Jeanne Damas aime à le rappeler : Rouje est une histoire de femmes. Des chemins qui se croisent, des dialogues qui inspirent, des idées qui restent. Au fil de ces portraits, elle donne la parole aux figures féminines dont le parcours l’interpelle. Aujourd’hui, elle rencontre Valeriia, fleuriste ukrainienne réfugiée à Paris.

Bonjour, peux-tu te présenter en quelques mots ?

Je m’appelle Valeriia et j’ai 27 ans. Je viens de Kyiv, en Ukraine.

Depuis combien de temps es-tu fleuriste ? Tu as le sentiment que c’était une vocation ?

Je suis fleuriste depuis 7 ans maintenant. Je ne sais pas si on peut parler de vocation, tout ce que je sais c’est que je ne peux pas vivre sans fleurs. Les fleurs sont pour moi ce que la peinture est à un artiste.

Qu’est ce qui t’inspire dans le travail avec les fleurs ?

La couleur, sans hésitation. Dans mon travail, j’aime créer des émotions et des associations qui dépassent le champ des fleurs, à travers des arrangements de couleurs.

J’ai vu que tu avais un atelier et un magasin à Kiev, tu peux nous raconter l’histoire de ce lieu et son quartier ?

L’espace où j’ai installé mon studio à Kyiv était un garage à la base. Une de mes amies proches, qui est aussi une cliente, m’a suggéré de convertir cet espace en atelier. Nous avons tout fait de nos mains, ajouté une vitrine pour que le lieu s’approche un peu plus d’un magasin, mais nous avons aussi gardé l’authenticité des portes. Tout a été peint en blanc, nous avons ajouté un miroir et une grande table sur roues. J’aime le fait que l’espace reste très minimaliste, c’est une façon de mettre l’emphase sur les fleurs.

Mon studio / garage est situé dans une petite cour de la rue Reitarska, un endroit que j’adore à Kyiv.

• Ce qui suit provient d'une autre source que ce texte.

(** X18.  The loop of lines 151-166 applied twice: the second key wins, the same
    key again changes nothing, and the list keeps its length. *)
Theorem update_conditions_last_key_wins (k1 k2 : json) (conditions updated : list RuleCondition) :
  update_conditions k1 conditions = Ok updated ->
  update_conditions k2 updated = update_conditions k2 conditions /\
  update_conditions k1 updated = Ok updated /\
  length updated = length conditions.
Proof.
  rewrite !update_conditions_pointwise. revert updated.
  assert (Hgen : forall k updated, rewrite_all k1 conditions = Ok updated ->
                                   rewrite_all k updated = rewrite_all k conditions /\
                                   length updated = length conditions).
  { intros k. induction conditions as [| c rest IH]; intros updated; simpl.
    - intros [= <-]. split; reflexivity.
    - destruct (rewrite_one k1 c) as [c1 |] eqn:Hc; [| discriminate].
      destruct (rewrite_all k1 rest) as [rest1 |] eqn:Hrest; [| discriminate].
      intros [= <-]. simpl. rewrite (rewrite_one_again k1 k c c1 Hc).
      destruct (IH rest1 eq_refl) as [-> ->]. split; reflexivity. }
  intros updated H. destruct (Hgen k2 updated H) as [H2 Hlen].
  destruct (Hgen k1 updated H) as [H1 _]. rewrite H1. auto.
Qed.

(** The conditions of a rule, rewritten twice. *)
Lemma update_conditions_last_key_wins_witness :
  update_conditions (JStr "second") [Fake.path_condition "/api/*"; Fake.api_key_condition ["first"]] =
  update_conditions (JStr "second") (Conditions Fake.api_rule) /\
  update_conditions (JStr "first") [Fake.path_condition "/api/*"; Fake.api_key_condition ["first"]] =
  Ok [Fake.path_condition "/api/*"; Fake.api_key_condition ["first"]] /\
  length [Fake.path_condition "/api/*"; Fake.api_key_condition ["first"]] =
  length (Conditions Fake.api_rule).
Proof.
  apply (update_conditions_last_key_wins (JStr "first") (JStr "second") (Conditions Fake.api_rule)).
  reflexivity.
Defined.

(** X19.  The rule synchronizer stops at the first reply that raises: that call is
    the last of the run, the replies before it are normal ones, and the run
    raises the same exception. *)
Theorem synchronizer_fails_fast {W} (E : env W) (key : json) (w : W)
  (before after_it : list event) (ev : event) (e : exn) :
  trace (run E (set_api_key_in_alb key) w) = before ++ ev :: after_it ->
  raised_answer ev = Some e ->
  after_it = [] /\
  forallb answered before = true /\
  result (run E (set_api_key_in_alb key) w) = Raised e.
Proof.
  intros Htrace Hev.
  destruct (fails_fast_set_api_key_in_alb E key w) as [Hclean | (t & ev' & e' & Ht & Hclean & Hev' & Hres)].
  - rewrite Htrace, List.forallb_app in Hclean. simpl in Hclean.
    rewrite (raised_not_answered ev e Hev) in Hclean.
    rewrite andb_false_r in Hclean. discriminate.
  - rewrite Htrace in Ht.
    destruct after_it as [| x l] using rev_ind.
    + apply app_inj_tail in Ht as [-> ->]. rewrite Hev in Hev'. injection Hev' as <-.
      repeat split; assumption.
    + exfalso. clear IHl.
      change (before ++ ev :: l ++ [x]) with (before ++ (ev :: l) ++ [x]) in Ht.
      rewrite app_assoc in Ht. apply app_inj_tail in Ht as [<- _].
      rewrite List.forallb_app in Hclean. simpl in Hclean.
      rewrite (raised_not_answered ev e Hev) in Hclean.
      rewrite andb_false_r in Hclean. discriminate.
Qed.

(** The control plane refuses the first rule update. *)
Lemma synchronizer_fails_fast_witness :
  @nil event = [] /\
  forallb answered
    [Ev DescribeLoadBalancers (LoadBalancers (Ok (Some (Fake.load_balancers Fake.fresh))));
     Ev (GetEnv "ALBNAME") (EnvValue None);
     Ev (DescribeListeners "alb/front") (Listeners (Ok [{| ListenerArn := "listener/443" |}]));
     Ev (DescribeRules "listener/443")
        (Rules (Ok [Fake.api_rule; Fake.plain_rule; Fake.default_rule]))] = true /\
  result (run refusing (set_api_key_in_alb (JStr "newKey99")) Fake.fresh)
    = Raised (ClientError "Throttling").
Proof.
  apply (synchronizer_fails_fast refusing (JStr "newKey99") Fake.fresh _ _
           (Ev (ModifyRule "rule/api"
                  [Fake.path_condition "/api/*"; Fake.api_key_condition ["newKey99"]]
                  [Fake.forward "tg/api"])
               (Done (Raised (ClientError "Throttling"))))
           (ClientError "Throttling")).
  - reflexivity.
  - reflexivity.
Defined.

Lemma removeAdmin_refuses key projectId target db user project caller targetUser a :
  user_by_identity db key = Some user ->
  project_by_uuid db projectId = Some project ->
  admin_row db (id project) key = Some caller ->
  resolveUser db target = Some targetUser ->
  admins_of db (id project) = [a] ->
  admin_identity_key a = identity_key targetUser ->
  removeAdmin key projectId target db =
    {| outcome := Sent {| status := 400; json := ErrorBody "Cannot remove last admin" |};
       db_after := db; trace := [] |}.
Proof.
  intros Hu Hp Hc Ht Ha Hk.
  unfold removeAdmin, as_project_admin, requireRegisteredUser, requireProject,
    requireProjectAdmin.
  run. rewrite Hu. run. rewrite Hp. run. rewrite Hc.
  unfold removeAdmin_body. run. rewrite Ht. run. rewrite Ha. simpl.
  unfold is_target. rewrite Hk, String.eqb_refl. reflexivity.
Qed.

(** Every project of a reachable store has an admin. *)
Lemma reachable_project_has_admin h db p :
  reachable h db -> In p (projects db) -> admins_of db (id p) <> [].
Proof.
  intros Hreach Hin. apply reachable_inv in Hreach. destruct Hreach as [_ _ _ Hadm].
  apply Hadm. unfold pids. now apply in_map.
Qed.

(** C10 (as the code has it): when requests are served one after another,
    in every store reached through the routes, removing an admin leaves each
    project that had an admin with at least one; and a request to remove the
    only admin of a project is refused with status 400, leaving the store as
    it was and doing nothing else. *)
Theorem removeAdmin_keeps_an_admin (h : Host) (key projectId target : string) (db : Db) :
  reachable h db ->
  (forall pid, admins_of db pid <> [] ->
     admins_of (db_after (removeAdmin key projectId target db)) pid <> []) /\
  (forall user project caller targetUser a,
     user_by_identity db key = Some user ->
     project_by_uuid db projectId = Some project ->
     admin_row db (id project) key = Some caller ->
     resolveUser db target = Some targetUser ->
     admins_of db (id project) = [a] ->
     admin_identity_key a = identity_key targetUser ->
     outcome (removeAdmin key projectId target db) =
       Sent {| status := 400; json := ErrorBody "Cannot remove last admin" |} /\
     db_after (removeAdmin key projectId target db) = db /\
     trace (removeAdmin key projectId target db) = []).
Proof.
  intros Hreach. apply reachable_inv in Hreach. destruct Hreach as [_ _ Hnd _].
  split.
  - intros pid. now apply removeAdmin_keeps.
  - intros user project caller targetUser a Hu Hp Hc Ht Ha Hk.
    rewrite (removeAdmin_refuses key projectId target db user project caller targetUser a);
      auto.
Qed.
(** ** The collaborators *)

(** The driver, the adapter layer and the application, over a state of
    their own.  A call returns its result code (and what it writes
    through its out-parameter) with the next state.  The capacity of the
    queue is the build-time option SYSTEM_EVENT_QUEUE_SIZE of Kconfig. *)
Class Platform := {
  Env : Type;
  CONFIG_SYSTEM_EVENT_QUEUE_SIZE : nat;
  esp_wifi_reg_rxcb : wifi_interface_t -> option wifi_rxcb_t -> Env -> esp_err_t * Env;
  esp_wifi_get_mac : wifi_interface_t -> Env -> (esp_err_t * mac_t) * Env;
  esp_wifi_set_sta_ip : Env -> esp_err_t * Env;
  tcpip_adapter_get_ip_info :
    tcpip_adapter_if_t -> Env -> (esp_err_t * tcpip_adapter_ip_info_t) * Env;
  tcpip_adapter_start :
    tcpip_adapter_if_t -> mac_t -> tcpip_adapter_ip_info_t -> Env -> esp_err_t * Env;
  tcpip_adapter_stop : tcpip_adapter_if_t -> Env -> esp_err_t * Env;
  tcpip_adapter_up : tcpip_adapter_if_t -> Env -> esp_err_t * Env;
  tcpip_adapter_down : tcpip_adapter_if_t -> Env -> esp_err_t * Env;
  tcpip_adapter_dhcpc_get_status :
    tcpip_adapter_if_t -> Env -> (esp_err_t * tcpip_adapter_dhcp_status_t) * Env;
  tcpip_adapter_dhcpc_start : tcpip_adapter_if_t -> Env -> esp_err_t * Env;
  user_callback : system_event_cb_t -> ctx_t -> system_event_t -> Env -> esp_err_t * Env
}.

(** ** A state monad for the code of event.c *)

Definition M (S A : Type) : Type := S -> A * S.

Definition ret {S A : Type} (a : A) : M S A := fun s => (a, s).

Definition bind {S A B : Type} (m : M S A) (k : A -> M S B) : M S B :=
  fun s => k (fst (m s)) (snd (m s)).

Definition gets {S A : Type} (f : S -> A) : M S A := fun s => (f s, s).

Definition modify {S : Type} (f : S -> S) : M S unit := fun s => (tt, f s).

Declare Scope monad_scope.
Delimit Scope monad_scope with monad.
Notation "x <- m ;; k" := (bind m (fun x => k))
  (at level 61, m at next level, right associativity) : monad_scope.
Notation "m ;; k" := (bind m (fun _ => k))
  (at level 61, right associativity) : monad_scope.
Open Scope monad_scope.

(** The macro WIFI_API_CALL_CHECK: run the call and return its code at
    once when it is not the expected one; [k] is the rest of the
    function. *)
Definition WIFI_API_CALL_CHECK {S : Type} (api_call : M S esp_err_t) (expected : esp_err_t)
    (k : M S esp_err_t) : M S esp_err_t :=
  err <- api_call ;;
  if negb (Z.eqb expected err) then ret err else k.

(** ** What the history says happened *)

(** The events the queue accepted, in the order of the calls. *)
Definition enqueued (h : list history_item) : list system_event_t :=
  flat_map (fun i => match i with
                     | Queue_send e r _ => if Z.eqb r pdPASS then [e] else []
                     | _ => []
                     end) h.

(** The events offered to the queue, accepted or not. *)
Definition send_attempts (h : list history_item) : list system_event_t :=
  flat_map (fun i => match i with Queue_send e _ _ => [e] | _ => [] end) h.

(** The ticks each send kept its caller suspended, in the order of the
    sends. *)
Definition suspensions (h : list history_item) : list N :=
  flat_map (fun i => match i with Queue_send _ _ t => [t] | _ => [] end) h.

(** The events the broker took from the queue. *)
Definition dequeued (h : list history_item) : list system_event_t :=
  flat_map (fun i => match i with Queue_receive e => [e] | _ => [] end) h.

(** The events for which a default handler was entered. *)
Definition default_stage (h : list history_item) : list system_event_t :=
  flat_map (fun i => match i with Enter_default _ e => [e] | _ => [] end) h.

(** The events handed to an application callback. *)
Definition delivered (h : list history_item) : list system_event_t :=
  flat_map (fun i => match i with Call_user_cb _ _ e => [e] | _ => [] end) h.

(** The calls into the driver and the adapter layer. *)
Definition is_adapter_call (i : history_item) : bool :=
  match i with
  | Queue_send _ _ _ | Queue_receive _ | Enter_default _ _ | Call_user_cb _ _ _ => false
  | _ => true
  end.

Definition adapter_calls (h : list history_item) : list history_item :=
  filter is_adapter_call h.

(** ** The state of event.c and of its surroundings *)

Section Broker.

Context {P : Platform}.

(** The four file-scope variables of event.c, the tasks created so far,
    the state of the collaborators, the console and the ghost history. *)
Record World := mk_world {
  event_init_flag : bool;
  g_event_handler : option xQueue;
  g_event_handler_cb : option system_event_cb_t;
  g_event_ctx : ctx_t;
  tasks : list task_t;
  env : Env;
  console : list console_line;
  history : list history_item
}.

(** The state at boot: the statics hold their initializers. *)
Definition boot (e : Env) : World :=
  {| event_init_flag := false; g_event_handler := None;
     g_event_handler_cb := None; g_event_ctx := 0%N;
     tasks := []; env := e; console := []; history := [] |}.

Definition set_g_event_handler (q : option xQueue) (w : World) : World :=
  {| event_init_flag := event_init_flag w; g_event_handler := q;
     g_event_handler_cb := g_event_handler_cb w; g_event_ctx := g_event_ctx w;
     tasks := tasks w; env := env w; console := console w; history := history w |}.

Definition set_g_event_handler_cb (cb : option system_event_cb_t) (w : World) : World :=
  {| event_init_flag := event_init_flag w; g_event_handler := g_event_handler w;
     g_event_handler_cb := cb; g_event_ctx := g_event_ctx w;
     tasks := tasks w; env := env w; console := console w; history := history w |}.

Definition set_g_event_ctx (ctx : ctx_t) (w : World) : World :=
  {| event_init_flag := event_init_flag w; g_event_handler := g_event_handler w;
     g_event_handler_cb := g_event_handler_cb w; g_event_ctx := ctx;
     tasks := tasks w; env := env w; console := console w; history := history w |}.

Definition add_task (t : task_t) (w : World) : World :=
  {| event_init_flag := event_init_flag w; g_event_handler := g_event_handler w;
     g_event_handler_cb := g_event_handler_cb w; g_event_ctx := g_event_ctx w;
     tasks := tasks w ++ [t]; env := env w; console := console w; history := history w |}.

Definition set_env (e : Env) (w : World) : World :=
  {| event_init_flag := event_init_flag w; g_event_handler := g_event_handler w;
     g_event_handler_cb := g_event_handler_cb w; g_event_ctx := g_event_ctx w;
     tasks := tasks w; env := e; console := console w; history := history w |}.

Definition add_console (l : console_line) (w : World) : World :=
  {| event_init_flag := event_init_flag w; g_event_handler := g_event_handler w;
     g_event_handler_cb := g_event_handler_cb w; g_event_ctx := g_event_ctx w;
     tasks := tasks w; env := env w; console := console w ++ [l]; history := history w |}.

Definition add_history (i : history_item) (w : World) : World :=
  {| event_init_flag := event_init_flag w; g_event_handler := g_event_handler w;
     g_event_handler_cb := g_event_handler_cb w; g_event_ctx := g_event_ctx w;
     tasks := tasks w; env := env w; console := console w; history := history w ++ [i] |}.

(** The events waiting in the queue of a world; none before the queue
    exists. *)
Definition pending (w : World) : list system_event_t :=
  match g_event_handler w with
  | Some q => items q
  | None => []
  end.

(** ** Primitive steps *)

Definition printf (l : console_line) : M World unit := modify (add_console l).

(** A call of a collaborator: it is noted in the history and runs on the
    state of the collaborators. *)
Definition extern {A : Type} (i : history_item) (f : Env -> A * Env) : M World A :=
  fun w => (fst (f (env w)), add_history i (set_env (snd (f (env w))) w)).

C’est le quartier créatif, il y a plein d’adresses cool et on y mange bien. C’était vraiment l’environnement que je voulais pour créer mon studio !

Tu as quitté l’Ukraine quelques jours après le début de l’offensive Russe. Peux-tu nous raconter comment tu es arrivée jusqu’en France ?

Au début de la guerre, je ne savais pas si j’allais partir. La première semaine, j’ai passé la nuit dans un abri anti-bombes. Personne n’était préparé à ce qui allait se passer, donc ces abris sont vieux, pas vraiment adaptés… Finalement, au bout de quelques jours, nous avons décidé de partir pour un endroit plus sûr. Je n’avais pas vraiment de plan en tête, mais j’avais toujours rêvé d’habiter en France… C’était donc ma destination. Je suis partie avec ma mère, mon chien, un petit sac à dos avec le strict nécessaire. J’ai pris ma voiture et conduit plus loin que je n’avais jamais été. Pour la petite histoire, je ne conduis vraiment pas depuis longtemps : j’ai passé le permis il y a deux mois et demi.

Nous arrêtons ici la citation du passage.